Un tragico incidente ha colpito il mondo dell’apnea ad Alghero, dove un esperto subacqueo ha perso la vita durante i preparativi di una gara nazionale. Francesco Pagni, un apneista di 48 anni originario di Sarzana, è scomparso nelle acque del golfo catalano mentre si preparava per il Campionato italiano di qualificazione di pesca in apnea 2026.
L’incidente e i soccorsi
L’incidente è avvenuto nel pomeriggio di lunedì 14 settembre 2026. Pagni, insieme ad altri colleghi, stava organizzando il campo di gara quando, per cause ancora da accertare, non è riuscito a riemergere in superficie. La Guardia Costiera è intervenuta prontamente, recuperando il corpo e trasportandolo in banchina. Purtroppo, ogni tentativo di rianimazione è risultato vano.

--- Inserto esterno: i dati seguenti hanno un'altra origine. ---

Lemma phase_server s s' : phase s → server_step (server s) s s' → phase s'.
Proof.
  intros Hp Hs. remember (server s) as pc eqn:Epc. destruct Hs as [s R|s Fw|s Fw|s|d s|d ev s|d ev rv i s Hi|s|s|s|s].
  - destruct Hp as [L S R' N A|k rqk pck L S R' K W U St A|L N [[T R1]|[T R1]] A|L N T R' A]; try congruence.
    apply handing; cbn; [done|done|right; by rewrite R1|done].
  - destruct (phase_taking s Hp) as (L & N & R & A); [by rewrite <-Epc|]. apply handing; try done. by right.
  - destruct (phase_taking s Hp) as (L & N & R & A); [by rewrite <-Epc|]. by apply leaving.
  - destruct (phase_taking s Hp) as (L & N & R & A); [by rewrite <-Epc|]. apply handing; try done. by right.
  - assert (taking (server s) s) as Ht.
    { apply phase_working; rewrite <-?Epc; [done|by intros []|done]. }
    destruct (phase_taking s Hp Ht) as (L & N & R & A). rewrite <-Epc in Ht. apply handing; try done. by right.
  - assert (taking (server s) s) as Ht.
    { apply phase_working; rewrite <-?Epc; [done|by intros []|done]. }
    destruct (phase_taking s Hp Ht) as (L & N & R & A). rewrite <-Epc in Ht. apply handing; try done. by right.
  - assert (taking (server s) s) as Ht.
    { apply phase_working; rewrite <-?Epc; [done|by intros []|done]. }
    destruct (phase_taking s Hp Ht) as (L & N & R & A). rewrite <-Epc in Ht. cbn in Ht. subst d. by apply leaving.
  - destruct (phase_resetting s Hp) as (L & N & R & A); [by rewrite <-Epc|]. by apply leaving.
  - destruct (phase_resetting s Hp) as (L & N & R & A); [by rewrite <-Epc|]. by apply leaving.
  - destruct (phase_resetting s Hp) as (L & N & R & A); [by rewrite <-Epc|]. by apply leaving.
  - destruct (phase_resetting s Hp) as (L & N & R & A); [by rewrite <-Epc|]. apply idle; try done. cbn. by rewrite L.
Qed.

(** A worker touches neither the globals nor the request of another worker. *)
Lemma worker_frame i w s s' : workers s !! i = Some w → worker_step i w s s' →
  (urm_lock s' = urm_lock s ∧ urm_type s' = urm_type s ∧ urm_data s' = urm_data s ∧ urm_request_event s' = urm_request_event s ∧
   server s' = server s ∧ asked s' = asked s ∧ served s' = served s) ∧ quiet s s' ∧
  ∀ j w', workers s' !! j = Some w' → ∃ w0, workers s !! j = Some w0 ∧ w_type w' = w_type w0 ∧ w_data w' = w_data w0.
Proof.
  intros Hi Hs. assert (∀ w', w_type w' = w_type w → w_data w' = w_data w → ∀ j w1, <[i := w']> (workers s) !! j = Some w1 →
    ∃ w0, workers s !! j = Some w0 ∧ w_type w1 = w_type w0 ∧ w_data w1 = w_data w0) as Hput.
  { intros w' Et Ed j w1. rewrite lookup_insert_Some. intros [[<- <-]|[_ Hj]]; [by exists w|by exists w1]. }
  destruct Hs as [s ret P|s P Q|s j P Q].
  - destruct (w_return w =? 0); (split; [done|]); (split; [by left|]); by apply Hput.
  - destruct (w_done w =? 0); (split; [done|]); (split; [by left|]); by apply Hput.
  - split; [done|]. split; [apply (quiet_insert s _ j (mk_request URM_KILL_RUNNER i false) CLock); [congruence|done|done]|].
    intros k w'. cbn. rewrite lookup_delete_Some. intros [_ Hk]. by exists w'.
Qed.

Lemma step_ok s s' : urm_ok s → step s s' → urm_ok s'.
Proof.
  intros [Hp Hw] Hs. destruct Hs as [i rq pc s s' Hi Hs|s s' Hs|i w s s' Hi Hs|i rq s Hi].
  - split; [by eapply phase_sender|]. intros j w Hj.
    assert (workers s' = workers s ∧ served s' = served s) as [E1 E2] by (by destruct Hs). rewrite E1 in Hj. rewrite E2. by eapply Hw.
  - split; [by apply (phase_server s)|]. intros j w Hj. remember (server s) as pc. destruct Hs; cbn in *; try by eapply Hw.
    + apply elem_of_app. left. by eapply Hw.
    + apply lookup_insert_Some in Hj as [[<- <-]|[_ Hj]]; apply elem_of_app; [right; by apply list_elem_of_singleton|left; by eapply Hw].
  - destruct (worker_frame i w s s' Hi Hs) as ((E1 & E2 & E3 & E4 & E5 & E6 & E7) & Hq & Hf). split; [by apply (phase_quiet s)|].
    intros j w' Hj. destruct (Hf j w' Hj) as (w0 & H0 & -> & ->). rewrite E7. by eapply Hw.
  - split; [|done]. apply (phase_quiet s); try done. apply (quiet_insert s _ i rq CLock); [congruence|done|done].
Qed.

Lemma reachable_ok s : rtc step urm_init s → urm_ok s.
Proof.
  intros Hr. assert (∀ x y, rtc step x y → urm_ok x → urm_ok y) as H; [|by apply (H urm_init); [|apply urm_init_ok]].
  induction 1 as [|x y z Hs _ IH]; [done|]. intros Hx. by apply IH, (step_ok x).
Qed.

(** C29: requests to the resource manager are neither lost, changed nor mixed up.
    In every state the threads can reach, however their steps are interleaved,
    the requests that were taken up are those that were made, in the order in
    which their senders got the lock, except that the last one may still be under
    way; at most one sender is between taking the lock and the trigger; and every
    worker carries out a request that somebody made. *)
Theorem urm_requests_in_order (s : urm_st) : rtc step urm_init s →
  (asked s = served s ∨ ∃ rq, asked s = served s ++ [rq]) ∧
  (∀ i j rq rq' pc pc', senders s !! i = Some (rq, pc) → senders s !! j = Some (rq', pc') → writing pc = true → writing pc' = true → i = j) ∧
  (∀ i w, workers s !! i = Some w → (w_type w, w_data w) ∈ asked s).
Proof.
  intros [Hp Hw]%reachable_ok. split_and!.
  - destruct Hp as [L S R N A|k rqk pck L S R K W U St A|L N T A|L N T R A]; [by left|right; eauto..|by left].
  - intros i j rq rq' pc pc' Hi Hj W W'. destruct (phase_writing s j rq' pc' Hp Hj W') as (_ & _ & _ & _ & _ & U). by eapply U.
  - intros i w Hi. apply Hw in Hi. destruct Hp as [L S R N A|k rqk pck L S R K W U St A|L N T A|L N T R A]; rewrite A; [done| | |done];
      apply elem_of_app; by left.
Qed.

(** ** The answer *)

(** Nobody but its sender knows the event [ev] any more. *)
Definition pc_avoids (ev : Z) (pc : cpc) : Prop :=
  match pc with CReturn e r | CAwait e r => e ≠ ev ∧ r ≠ ev | CRead r => r ≠ ev | _ => True end.
Definition server_avoids (ev : Z) (pc : spc) : Prop :=
  match pc with SReturn _ e => e ≠ ev | SStart _ e r => e ≠ ev ∧ r ≠ ev | _ => True end.

Record forgotten (i : Z) (rq : request) (ev rv : Z) (s : urm_st) : Prop := {
  g_waits : senders s !! i = Some (rq, CAwait ev rv);
  g_unset : words s !! ev = Some 0;
  g_alloc : ev < heap_end s;
  g_done : urm_done_event s ≠ ev ∧ urm_return s ≠ ev;
  g_server : server_avoids ev (server s);
  g_workers j w : workers s !! j = Some w → w_done w ≠ ev ∧ w_return w ≠ ev;
  g_senders j rq' pc : j ≠ i → senders s !! j = Some (rq', pc) → pc_avoids ev pc;
  g_pos : 0 < ev;
  g_rv : rv ≠ ev
}.

Lemma forgotten_sender i rq ev rv j rq' pc s s' : forgotten i rq ev rv s → senders s !! j = Some (rq', pc) → sender_step j rq' pc s s' →
  forgotten i rq ev rv s'.
Proof.
  intros [G1 G2 G3 [G4 G4'] G5 G6 G7 G8 G9] Hj Hs. destruct (decide (j = i)) as [-> |Hne].
  { rewrite G1 in Hj. injection Hj as <- <-. inversion Hs; simplify_eq. }
  assert (∀ pc', pc_avoids ev pc' → ∀ k rq2 pc2, k ≠ i → <[j := (rq', pc')]> (senders s) !! k = Some (rq2, pc2) → pc_avoids ev pc2) as Hput.
  { intros pc' Ha k rq2 pc2 Hk. rewrite lookup_insert_Some. intros [[_ [= <- <-]]|[_ H]]; [done|by eapply G7]. }
  assert (∀ pc', <[j := (rq', pc')]> (senders s) !! i = Some (rq, CAwait ev rv)) as Hkeep by (intros; by rewrite lookup_insert_ne).
  pose proof (G7 j rq' pc Hne Hj) as Ha. destruct Hs; cbn in Ha; split; cbn; try done; try lia; try apply Hkeep; try (by apply Hput).
  all: first [apply Hput; first [by destruct (rq_wait rq')|cbn; lia]|by rewrite !lookup_insert_ne by lia].
Qed.

Lemma forgotten_step i rq ev rv s s' : forgotten i rq ev rv s → step s s' → forgotten i rq ev rv s'.
Proof.
  intros G Hs. destruct Hs as [j rq' pc s s' Hj Hs|s s' Hs|j w s s' Hj Hs|j rq' s Hj]; [by eapply forgotten_sender|..];
    pose proof G as [G1 G2 G3 [G4 G4'] G5 G6 G7 G8 G9].
  - remember (server s) as pc. destruct Hs; cbn in *; split; cbn; try done; try lia.
    intros k w. rewrite lookup_insert_Some. intros [[<- <-]|[_ Hk]]; [done|by eapply G6].
  - destruct (G6 j w Hj) as [Hd Hr].
    assert (∀ pc k w', <[j := mk_worker pc (w_type w) (w_data w) (w_done w) (w_return w)]> (workers s) !! k = Some w' → w_done w' ≠ ev ∧ w_return w' ≠ ev)
      as Hput. { intros pc k w'. rewrite lookup_insert_Some. intros [[<- <-]|[_ Hk]]; [done|by eapply G6]. }
    destruct Hs as [s ret P|s P Q|s k P Q].
    + destruct (w_return w =? 0); split; cbn; try done; [by apply Hput|by rewrite lookup_insert_ne|by apply Hput].
    + destruct (w_done w =? 0); split; cbn; try done; [by apply Hput|by rewrite lookup_alter_ne|by apply Hput].
    + split; cbn; try done; [rewrite lookup_insert_ne; [done|congruence]| |].
      * intros k' w'. rewrite lookup_delete_Some. intros [_ Hk]. by eapply G6.
      * intros k' rq2 pc2 Hk. rewrite lookup_insert_Some. intros [[_ [= <- <-]]|[_ H]]; [done|by eapply G7].
  - split; cbn; try done; [rewrite lookup_insert_ne; [done|congruence]|].
    intros k rq2 pc2 Hk. rewrite lookup_insert_Some. intros [[_ [= <- <-]]|[_ H]]; [done|by eapply G7].
Qed.

(** A sender triggers the request before it stores the event on which it waits for the answer.  When [urm_thread] looks
    in between, the worker has nobody to tell, and the sender waits for ever. *)
Definition kill_request : request := mk_request URM_KILL_THREAD 7 true.
Definition lost_state : urm_st :=
  mk_urm URM_KILL_THREAD 7 1 0 0 2 (<[1 := 0]> (<[2 := 0]> ∅)) 3 {[1 := (kill_request, CAwait 1 2)]} SReset2
    {[1 := mk_worker WRun URM_KILL_THREAD 7 0 0]} [(URM_KILL_THREAD, 7)] [(URM_KILL_THREAD, 7)].

Ltac sender_does := eapply rtc_l; [eapply (by_sender 1 kill_request); [reflexivity|econstructor; reflexivity]|].
Ltac server_does := eapply rtc_l; [apply by_server; econstructor; first [reflexivity|vm_compute; congruence]|].

Lemma lost_reachable : rtc step urm_init lost_state.
Proof.
  eapply rtc_l; [apply (by_caller 1 kill_request); reflexivity|]. do 4 sender_does. do 5 server_does. do 2 sender_does.
  eapply rtc_l; [apply by_server; apply (step_start 7 0 0 1); reflexivity|]. server_does.
  match goal with |- rtc step ?a ?b => assert (a = b) as ->; [vm_compute; reflexivity|constructor] end.
Qed.

Lemma lost_forgotten : forgotten 1 kill_request 1 2 lost_state.
Proof.
  split; try (vm_compute; done).
  - intros j w Hj. cbn [workers lost_state] in Hj. apply lookup_singleton_Some in Hj as [_ <-]. done.
  - intros j rq' pc Hj Hs. cbn [senders lost_state] in Hs. apply lookup_singleton_Some in Hs as [<- _]. done.
Qed.

Lemma forgotten_for_ever i rq ev rv s s' : rtc step s s' → forgotten i rq ev rv s → forgotten i rq ev rv s'.
Proof. induction 1 as [|x y z Hs _ IH]; [done|]. intros Hg. by eapply IH, forgotten_step. Qed.

Lemma urm_answer_lost : ∃ s i rq ev rv, rtc step urm_init s ∧
  ∀ s', rtc step s s' → senders s' !! i = Some (rq, CAwait ev rv) ∧ words s' !! ev = Some 0.
Proof.
  exists lost_state, 1, kill_request, 1, 2. split; [exact lost_reachable|]. intros s' Hr.
  by destruct (forgotten_for_ever _ _ _ _ _ _ Hr lost_forgotten) as [G1 G2].
Qed.

Lemma urm_requests_in_order_witness : (URM_KILL_THREAD, 7) ∈ asked lost_state ∧
  (asked lost_state = served lost_state ∨ ∃ rq, asked lost_state = served lost_state ++ [rq]).
Proof.
  destruct (urm_requests_in_order lost_state lost_reachable) as (H1 & _ & H3). split; [|exact H1].
  exact (H3 1 (mk_worker WRun URM_KILL_THREAD 7 0 0) eq_refl).
Defined.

L’allarme e l’intervento delle autorità
L’allarme è stato lanciato da alcune persone presenti sul luogo, che hanno immediatamente contattato la Capitaneria di Porto e il 118. Il magistrato di turno ha disposto l’autopsia per stabilire le cause del decesso. La tragedia ha gettato un’ombra sul Campionato Italiano di qualificazione 2026 organizzato dal Gs Corallo Sub di Alghero che si terrà tra il 18 e il 19 settembre prossimi.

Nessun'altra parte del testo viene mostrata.